Returning to the States as a young woman, she worked for almost forty years as a nanny on the North Shore. In between her nanny duties, she took over 150,000 photographs, most of them on the streets of Chicago, New York, and Los Angeles.
But here’s the thing—during her lifetime she was completely unknown. In fact, many of her rolls of film were never even developed. Vivian Maier was a loner.
She never married, she never had her own home, and she was always taking care of other peoples’ children (when she wasn’t snapping photos). She never tried to display, sell, or otherwise profit from her photography while she was alive.
After her death in 2009, however, Chicago collector and historian John Maloof bid on her possessions during an auction. When he sorted through the boxes, he came across some of her photos, scanned them, and started posting them on the Internet.
The results went viral. It turns out that Vivian Maier is one of the most talented American photographers ever.
She shot most of her photos in a thirty-year span from the 1940s through the 1970s, roughly the same time that Henri Cartier-Bresson was working. Those of you who are into photography know he’s considered the “father” of the Decisive Moment, the technique of waiting for the precise moment to take a photograph so that it evolves into art, not simply a photo. My impression is Vivian Maier’s photos are definitely art.
It’s curious: She lived in France, as did Cartier-Bresson, but there’s no evidence they knew each other or that Maier studied him. Still, I think she may have. Her photos are perhaps more staged than Cartier-Bresson, but they are just as memorable.
BTW, you’ve probably guessed by now I love photography, probably more than paintings. Photos are a reflection of reality, and yet that reality can yield such artistry.
Indeed, Maier’s photographs are so crisp, so beautiful, and in some cases so haunting, that it makes me wonder who Vivian Maier really was. When she looked through the viewfinder of her camera, what did she see?
Did she see the joy, the hustle and bustle of the city, the victorious end to a war that brought the world to its knees? Or, did she see the down-trodden, the melancholy, and the mean-spirited events life can bring?
I wonder, too, why she stayed in the shadows. Clearly, she didn’t want to make her photography public.
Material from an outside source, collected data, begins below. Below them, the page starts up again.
(** A failed attach ends the contact's sequence on its first command. *)
Lemma send_attach_fails cfg w contact message st e :
  fault w (trace st) (now st) (attach_op cfg) = Some e ->
  send_whatsapp_message cfg w contact message st
  = (Ok tt,
     {| now := now st + latency w (trace st) (now st) (attach_op cfg);
        trace := (trace st
                  ++ [{| ev_stage := SAttach; ev_at := now st; ev_op := attach_op cfg;
                         ev_raised := Some e |}])%list;
        log := ((log st ++ [LSending contact]) ++ [LSendError contact e])%list |}).
Proof.
  intros Hf.
  unfold send_whatsapp_message, send_body, bind, try_except, logging, command, record.
  cbn [now trace log]. unfold attach_op in Hf. rewrite Hf. reflexivity.
Qed.

(** C3, as amended: the attach is made at the start of every contact's
    sequence, inside its [try] block, not once before the loop.  When
    it fails for every attempt, every contact is still attempted in
    order, each sequence consists of the failed attach alone (no
    navigation, no page interaction), each contact records one Failed
    outcome whose cause is the attach error, none is Delivered, and the
    run returns normally. *)
Theorem attach_failure_fails_each_contact cfg w message contacts :
  (forall h t, fault w h t (attach_op cfg) <> None) ->
  forall st, exists st' evs l,
    dispatch cfg w contacts message st = (Ok tt, st')
    /\ trace st' = (trace st ++ evs)%list
    /\ log st' = (log st ++ l)%list
    /\ attempted l = contacts
    /\ List.length evs = List.length contacts
    /\ Forall (fun ev => ev_op ev = attach_op cfg /\ ev_raised ev <> None) evs
    /\ Forall2 (fun c o => exists e, o = Failed c e /\ In (Some e) (map ev_raised evs))
               contacts (outcomes l).
Proof.
  intros Hdown. induction contacts as [|c rest IH]; intros st.
  - exists st, [], []. simpl. unfold ret. rewrite !app_nil_r.
    repeat split; constructor.
  - destruct (fault w (trace st) (now st) (attach_op cfg)) as [e|] eqn:Hf;
      [|now apply Hdown in Hf].
    pose proof (send_attach_fails cfg w c message st e Hf) as Hsend.
    set (st1 := {| now := now st + latency w (trace st) (now st) (attach_op cfg);
                   trace := (trace st ++ [{| ev_stage := SAttach; ev_at := now st;
                                             ev_op := attach_op cfg;
                                             ev_raised := Some e |}])%list;
                   log := ((log st ++ [LSending c]) ++ [LSendError c e])%list |}) in *.
    destruct (IH st1) as (st2 & evs & l & Erun & Ht & Hl & Ha & Hlen & Hall & Hout).
    exists st2,
      ({| ev_stage := SAttach; ev_at := now st; ev_op := attach_op cfg;
          ev_raised := Some e |} :: evs),
      (LSending c :: LSendError c e :: l).
    unfold dispatch in *. simpl for_each. unfold bind at 1. rewrite Hsend.
    refine (conj Erun (conj _ (conj _ (conj _ (conj _ (conj _ _)))))).
    + rewrite Ht. unfold st1. simpl. now rewrite <- app_assoc.
    + rewrite Hl. unfold st1. simpl. now rewrite <- !app_assoc.
    + simpl. now rewrite Ha.
    + simpl. now rewrite Hlen.
    + constructor; [|exact Hall]. split; [reflexivity | discriminate].
    + simpl. constructor.
      * exists e. split; [reflexivity | now left].
      * eapply Forall2_impl; [|exact Hout].
        intros c' o (e' & -> & Hin). exists e'. split; [reflexivity | now right].
Qed.
Lemma totalWeeks_snoc (steps : list RoadmapStep) (step : RoadmapStep) :
  totalWeeks (steps ++ [step]) = Number_add (totalWeeks steps) (weeks step).
Proof. unfold totalWeeks. by rewrite fold_left_app. Qed.

Lemma Math_ceil_least (x : Q) :
  ∃ m : Z, Math_ceil x = inject_Z m ∧ (x <= inject_Z m)%Q ∧ (inject_Z (m - 1) < x)%Q.
Proof.
  exists (Qceiling x). split; [done|]. split; [apply Qle_ceiling|apply Qceiling_lt].
Qed.

(** C2, as amended.  [totalWeeks] is the sum of the weeks of the steps
    taken from left to right in double-precision arithmetic: 0 for no step,
    and for one more step the sum so far plus its weeks, rounded to the
    nearest double.  It is the exact sum whenever the weeks are whole
    numbers adding up to less than 2^53.  [totalMonths] is the ceiling of
    [totalWeeks / 4]: the least integer [m] with [totalWeeks <= 4 * m].
    With an empty [missingSkills] the step list is empty and both totals
    are 0. *)
Theorem totals_spec
    (skillTaxonomy : gmap jsstring Taxonomy.entry) (steps : list RoadmapStep) :
  totalWeeks [] = 0%Q ∧
  (∀ step, totalWeeks (steps ++ [step])
           = round64 (totalWeeks steps + weeks step)) ∧
  (Forall (λ step, Number_isInteger (weeks step) = true ∧ (0 <= weeks step)%Q) steps →
   (Qsum (weeks <$> steps) < inject_Z (2 ^ 53))%Q →
   totalWeeks steps == Qsum (weeks <$> steps)) ∧
  totalMonths steps = inject_Z (Qceiling (totalWeeks steps / 4)) ∧
  (∃ m : Z, totalMonths steps = inject_Z m ∧
            (totalWeeks steps <= 4 * inject_Z m)%Q ∧
            (4 * inject_Z (m - 1) < totalWeeks steps)%Q) ∧
  (∀ job, missingSkills job = [] → roadmapSteps skillTaxonomy job = Ok []) ∧
  totalMonths [] = 0%Q.
Proof.
  split_and!; try reflexivity.
  - apply totalWeeks_snoc.
  - apply totalWeeks_whole.
  - destruct (Math_ceil_least (totalWeeks steps / 4)) as (m & Hm & Hle & Hlt).
    exists m. split; [exact Hm|].
    assert (totalWeeks steps == 4 * (totalWeeks steps / 4)) as -> by (field; done).
    split.
    + apply Qmult_le_l; done.
    + apply Qmult_lt_l; done.
  - intros job Hnil. unfold roadmapSteps, Array_map. by rewrite Hnil.
Qed.

(** Two missing skills of one and two weeks: three weeks, added without
    rounding, and one month. *)
Lemma totals_spec_witness :
  ∃ steps,
    roadmapSteps empty_taxonomy (job_with (Some [lit "Go"; lit "Python"])) = Ok steps ∧
    weeks <$> steps = [1%Q; 2%Q] ∧
    totalWeeks steps == Qsum (weeks <$> steps) ∧
    totalWeeks steps == 3 ∧
    roadmapSteps empty_taxonomy (job_with (Some [])) = Ok [].
Proof.
  eexists. split; [reflexivity|]. split; [reflexivity|].
  match goal with
  | |- totalWeeks ?steps == _ ∧ _ =>
      destruct (totals_spec empty_taxonomy steps) as (_ & _ & Hexact & _ & _ & Hempty & _)
  end.
  split.
  - apply Hexact; [|by vm_compute].
    repeat (constructor; [split; by vm_compute|]). constructor.
  - split; [vm_compute; reflexivity|]. by apply Hempty.
Defined.

(** C2 as stated fails: one month and 2^-62 of a month, both doubles, give
    the weeks 4 and 2^-60; their sum in doubles is 4, not 4 + 2^-60, and the
    months are 1 where the ceiling of a quarter of the exact sum is 2. *)
Lemma totalWeeks_is_rounded :
  isDouble (Taxonomy.learningTimeMonths month_entry) = true ∧
  isDouble (Taxonomy.learningTimeMonths instant_entry) = true ∧
  ∃ steps,
    roadmapSteps rounding_taxonomy (job_with (Some [lit "SQL"; lit "Git"])) = Ok steps ∧
    weeks <$> steps = [(1 * 4)%Q; (1 / 2 ^ 62 * 4)%Q] ∧
    totalWeeks steps == 4 ∧
    Qsum (weeks <$> steps) == 4 + 1 / 2 ^ 60 ∧
    ¬ totalWeeks steps == Qsum (weeks <$> steps) ∧
    totalMonths steps == 1 ∧
    Math_ceil (Qsum (weeks <$> steps) / 4) == 2.
Proof.
  split; [by vm_compute|]. split; [by vm_compute|].
  eexists. split; [reflexivity|]. split; [reflexivity|].
  split_and!; by vm_compute.
Qed.

(** The same with the doubles written 0.1, 0.1 and 0.8: the weeks add up to
    4 in doubles and the months are 1, while the exact sum is above 4. *)
Example totalWeeks_decimals :
  ∃ steps,
    roadmapSteps decimal_taxonomy
      (job_with (Some [lit "HTML"; lit "CSS"; lit "React"])) = Ok steps ∧
    totalWeeks steps == 4 ∧
    totalMonths steps == 1 ∧
    (4 < Qsum (weeks <$> steps))%Q.
Proof.
  eexists. split; [reflexivity|]. split_and!; by vm_compute.
Qed.

(** ** The classifier *)

Lemma number_truthy_pos (x : Q) : (0 < x)%Q → number_truthy x = true.
Proof.
  intros H. unfold number_truthy. apply negb_true_iff, not_true_is_false.
  intros Heq%Qeq_bool_iff. rewrite Heq in H. by apply Qlt_irrefl in H.
Qed.

(** A number is an integer exactly when [Math.ceil] leaves it alone. *)
Lemma Number_isInteger_ceil (x : Q) :
  Number_isInteger x = true ↔ x == Math_ceil x.
Proof.
  unfold Number_isInteger, Math_ceil. rewrite Qeq_bool_iff. split; intros H.
  - rewrite (Qceiling_comp _ _ H), Qceiling_Z. exact H.
  - rewrite (Qfloor_comp _ _ H), Qfloor_Z. exact H.
Qed.

(** C3, as amended.  For a skill with a taxonomy entry whose
    [learningTimeMonths] is positive, the difficulty is the entry's and the
    weeks are [learningTimeMonths * 4] with no rounding, which is
    [Math.ceil (learningTimeMonths * 4)] exactly when that product is an
    integer; the category is the entry's when that is a non-empty string and
    "General" when it is empty.  An emitted step carries these values. *)
Theorem taxonomy_classification
    (skillTaxonomy : gmap jsstring Taxonomy.entry)
    (name : jsstring) (entry : Taxonomy.entry) :
  skillTaxonomy !! name = Some entry →
  (0 < Taxonomy.learningTimeMonths entry)%Q →
  let taxonomy := skillTaxonomy !! name in
  let d := difficulty_of taxonomy name in
  let w := weeks_of taxonomy d in
  d = Taxonomy.difficulty entry ∧
  w = (Taxonomy.learningTimeMonths entry * 4)%Q ∧
  (w == Math_ceil (Taxonomy.learningTimeMonths entry * 4) ↔
   Number_isInteger (Taxonomy.learningTimeMonths entry * 4) = true) ∧
  (Taxonomy.category entry ≠ [] → category_of taxonomy = Taxonomy.category entry) ∧
  (Taxonomy.category entry = [] → category_of taxonomy = lit "General") ∧
  (∀ index step, roadmapStep skillTaxonomy name index = Ok step →
     difficulty step = d ∧ weeks step = w ∧ category step = category_of taxonomy).
Proof.
  intros Hentry Hpos. rewrite Hentry. cbn zeta.
  assert (Hw : weeks_of (Some entry) (difficulty_of (Some entry) name)
               = (Taxonomy.learningTimeMonths entry * 4)%Q).
  { unfold weeks_of. by rewrite (number_truthy_pos _ Hpos). }
  split_and!.
  - reflexivity.
  - exact Hw.
  - rewrite Hw. symmetry. apply Number_isInteger_ceil.
  - unfold category_of, string_or. by destruct (Taxonomy.category entry).
  - unfold category_of. by intros ->.
  - intros index step Hstep.
    apply roadmapStep_Ok in Hstep as (_ & Hd & Hweeks & _ & Hcat & _).
    rewrite Hentry in Hd, Hweeks, Hcat. by rewrite Hweeks, Hd.
Qed.

(** The specification's example: Kubernetes, Hard, two months, DevOps gives
    Hard, eight weeks, DevOps. *)
Lemma taxonomy_classification_witness :
  ∃ step,
    roadmapStep sample_taxonomy (lit "Kubernetes") 0 = Ok step ∧
    difficulty step = Hard ∧
    weeks step == 8 ∧
    weeks step == Math_ceil (Taxonomy.learningTimeMonths kubernetes_entry * 4) ∧
    category step = lit "DevOps".
Proof.
  destruct (roadmapStep_wellFormed sample_taxonomy (lit "Kubernetes") 0 eq_refl)
    as [step Hstep].
  exists step. split; [exact Hstep|].
  destruct (taxonomy_classification sample_taxonomy (lit "Kubernetes")
              kubernetes_entry eq_refl eq_refl)
    as (Hd & Hw & Hceil & Hcat & _ & Hemitted).
  destruct (Hemitted 0 step Hstep) as (-> & -> & ->).
  split; [exact Hd|]. split; [rewrite Hw; reflexivity|].
  split; [apply Hceil; reflexivity|].
  apply Hcat. discriminate.
Defined.

(** C3 as stated fails: with the entry Hard, 3/8 of a month, empty category,
    the step has a week and a half where rounding up gives two, and the
    category "General" where the entry has the empty string. *)
Lemma taxonomy_weeks_not_rounded :
  short_taxonomy !! lit "Kubernetes" = Some short_entry ∧
  (0 < Taxonomy.learningTimeMonths short_entry)%Q ∧
  ∃ step,
    roadmapStep short_taxonomy (lit "Kubernetes") 0 = Ok step ∧
    weeks step == 3 # 2 ∧
    Math_ceil (Taxonomy.learningTimeMonths short_entry * 4) == 2 ∧
    ¬ weeks step == Math_ceil (Taxonomy.learningTimeMonths short_entry * 4) ∧
    category step = lit "General" ∧
    category step ≠ Taxonomy.category short_entry.
Proof.
  split; [reflexivity|]. split; [reflexivity|].
  eexists. split; [reflexivity|]. split_and!; try reflexivity; discriminate.
Qed.

(** C4.  For a skill without a taxonomy entry the difficulty depends on
    the length of the name alone: Hard above 8, Medium from 6 to 8, Easy up
    to 5; and the weeks are 4, 2 and 1 respectively.  An emitted step carries
    these values. *)
Theorem fallback_classification
    (skillTaxonomy : gmap jsstring Taxonomy.entry) (name : jsstring) :
  skillTaxonomy !! name = None →
  let taxonomy := skillTaxonomy !! name in
  let d := difficulty_of taxonomy name in
  let w := weeks_of taxonomy d in
  (js_length name > 8 → d = Hard ∧ w = 4%Q) ∧
  (6 ≤ js_length name ≤ 8 → d = Medium ∧ w = 2%Q) ∧
  (js_length name ≤ 5 → d = Easy ∧ w = 1%Q) ∧
  (∀ other, skillTaxonomy !! other = None → js_length other = js_length name →
     difficulty_of (skillTaxonomy !! other) other = d) ∧
  (∀ index step, roadmapStep skillTaxonomy name index = Ok step →
     difficulty step = d ∧ weeks step = w).
Proof.
  intros Hnone. rewrite Hnone. cbn zeta. unfold difficulty_of, weeks_of.
  split_and!.
  - intros H. destruct (Z.gtb_spec (js_length name) 8); [done|lia].
  - intros H. destruct (Z.gtb_spec (js_length name) 8); [lia|].
    destruct (Z.gtb_spec (js_length name) 5); [done|lia].
  - intros H. destruct (Z.gtb_spec (js_length name) 8); [lia|].
    destruct (Z.gtb_spec (js_length name) 5); [lia|done].
  - intros other -> ->. reflexivity.
  - intros index step Hstep.
    apply roadmapStep_Ok in Hstep as (_ & Hd & Hweeks & _).
    rewrite Hnone in Hd, Hweeks. by rewrite Hweeks, Hd.
Qed.

(** "Databases" has nine characters, "Python" six and "Go" two. *)
Lemma fallback_classification_witness :
  (difficulty_of (empty_taxonomy !! lit "Databases") (lit "Databases") = Hard ∧
   weeks_of (empty_taxonomy !! lit "Databases")
     (difficulty_of (empty_taxonomy !! lit "Databases") (lit "Databases")) = 4%Q) ∧
  (difficulty_of (empty_taxonomy !! lit "Python") (lit "Python") = Medium ∧
   weeks_of (empty_taxonomy !! lit "Python")
     (difficulty_of (empty_taxonomy !! lit "Python") (lit "Python")) = 2%Q) ∧
  (difficulty_of (empty_taxonomy !! lit "Go") (lit "Go") = Easy ∧
   weeks_of (empty_taxonomy !! lit "Go")
     (difficulty_of (empty_taxonomy !! lit "Go") (lit "Go")) = 1%Q).
Proof.
  pose proof (fallback_classification empty_taxonomy (lit "Databases") eq_refl)
    as (Hhard & _).
  pose proof (fallback_classification empty_taxonomy (lit "Python") eq_refl)
    as (_ & Hmedium & _).
  pose proof (fallback_classification empty_taxonomy (lit "Go") eq_refl)
    as (_ & _ & Heasy & _).
  split; [|split].
  - apply Hhard. reflexivity.
  - apply Hmedium. split; discriminate.
  - apply Heasy. discriminate.
Defined.

Lemma fallback_weeks_positive_integer (d : Difficulty) :
  (0 < fallback_weeks d)%Q ∧ Number_isInteger (fallback_weeks d) = true.
Proof. by destruct d. Qed.

(** C7, as amended.  When every [learningTimeMonths] of the taxonomy is
    positive, every step of a built roadmap has positive weeks.  For a skill
    without an entry the weeks are an integer; for a skill with an entry they
    are [learningTimeMonths * 4], an integer exactly when that product is. *)
Theorem weeks_positive
    (skillTaxonomy : gmap jsstring Taxonomy.entry) (job : Job.t)
    (steps : list RoadmapStep) :
  (∀ name entry, skillTaxonomy !! name = Some entry →
     (0 < Taxonomy.learningTimeMonths entry)%Q) →
  roadmapSteps skillTaxonomy job = Ok steps →
  ∀ step, step ∈ steps →
    (0 < weeks step)%Q ∧
    (skillTaxonomy !! skill step = None → Number_isInteger (weeks step) = true) ∧
    (∀ entry, skillTaxonomy !! skill step = Some entry →
       weeks step = (Taxonomy.learningTimeMonths entry * 4)%Q ∧
       Number_isInteger (weeks step)
       = Number_isInteger (Taxonomy.learningTimeMonths entry * 4)).
Proof.
  intros Hpos Hsteps step [i Hi]%list_elem_of_lookup.
  unfold roadmapSteps, Array_map in Hsteps.
  destruct (map_from_lookup _ _ _ _ _ _ Hsteps Hi) as (name & _ & Hstep).
  apply roadmapStep_Ok in Hstep as (Hname & _ & Hweeks & _).
  rewrite Hname, Hweeks. clear Hweeks.
  destruct (skillTaxonomy !! name) as [entry|] eqn:Hentry; cbn [weeks_of].
  - specialize (Hpos name entry Hentry).
    rewrite (number_truthy_pos _ Hpos). split_and!.
    + by apply Qmult_lt_0_compat.
    + discriminate.
    + by intros ? [= <-].
  - split_and!; [apply fallback_weeks_positive_integer
                |intros _; apply fallback_weeks_positive_integer
                |discriminate].
Qed.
Perhaps her photos were her version of a diary: a highly personal set of documents that tracked her moods and whimsies.
Since her work was discovered, her photographs and story have been talked about and exhibited worldwide. Critical acclaim and interest has proliferated. Prints of her work now sell for over $2000 each. A documentary film, “Finding Vivian Maier,” was made, and you can find it on both Netflix and Amazon.
In addition, there’s a shorter film called “The Vivian Maier Mystery,” available on Amazon, and there are at least four books of her work, including Out of the Shadows, by Richard Cahan, himself a Chicago writer.
And, of course, what would art be without a controversy over the spoils? Especially in Chicago.
Maloof, the collector who bought tens of thousands of her negatives for less than $400 in that auction, has promoted her work through commercial galleries, museum exhibitions, books, and the film.
He also contacted genealogists to find heirs to Maier in France and eventually paid an undisclosed amount for the rights to her work to a man named Sylvain Jaussaud, whom experts identified as her closest relative, a first cousin once removed.
However, last June, David Deal, a commercial photographer himself, filed a lawsuit claiming he’d found another French cousin once removed, who is the true heir to what is now considered Maier’s fortune. The result? A messy legal battle that could keep Vivian’s work from being exhibited for years.
This would be a real shame.
So, in the end, Vivian Maier remains a mystery. What drove her to visually record her life and that of American society? Why did she choose to keep it private? And, perhaps most important, what does her art teach us about our world and ourselves?
I hope you take the time to explore the world of Vivian Maier. If you live in Chicago, there’s a fabulous exhibit of her photos right now at the Chicago History Museum. When you see it, I have a feeling she’ll remain with you, as she has with me, forever.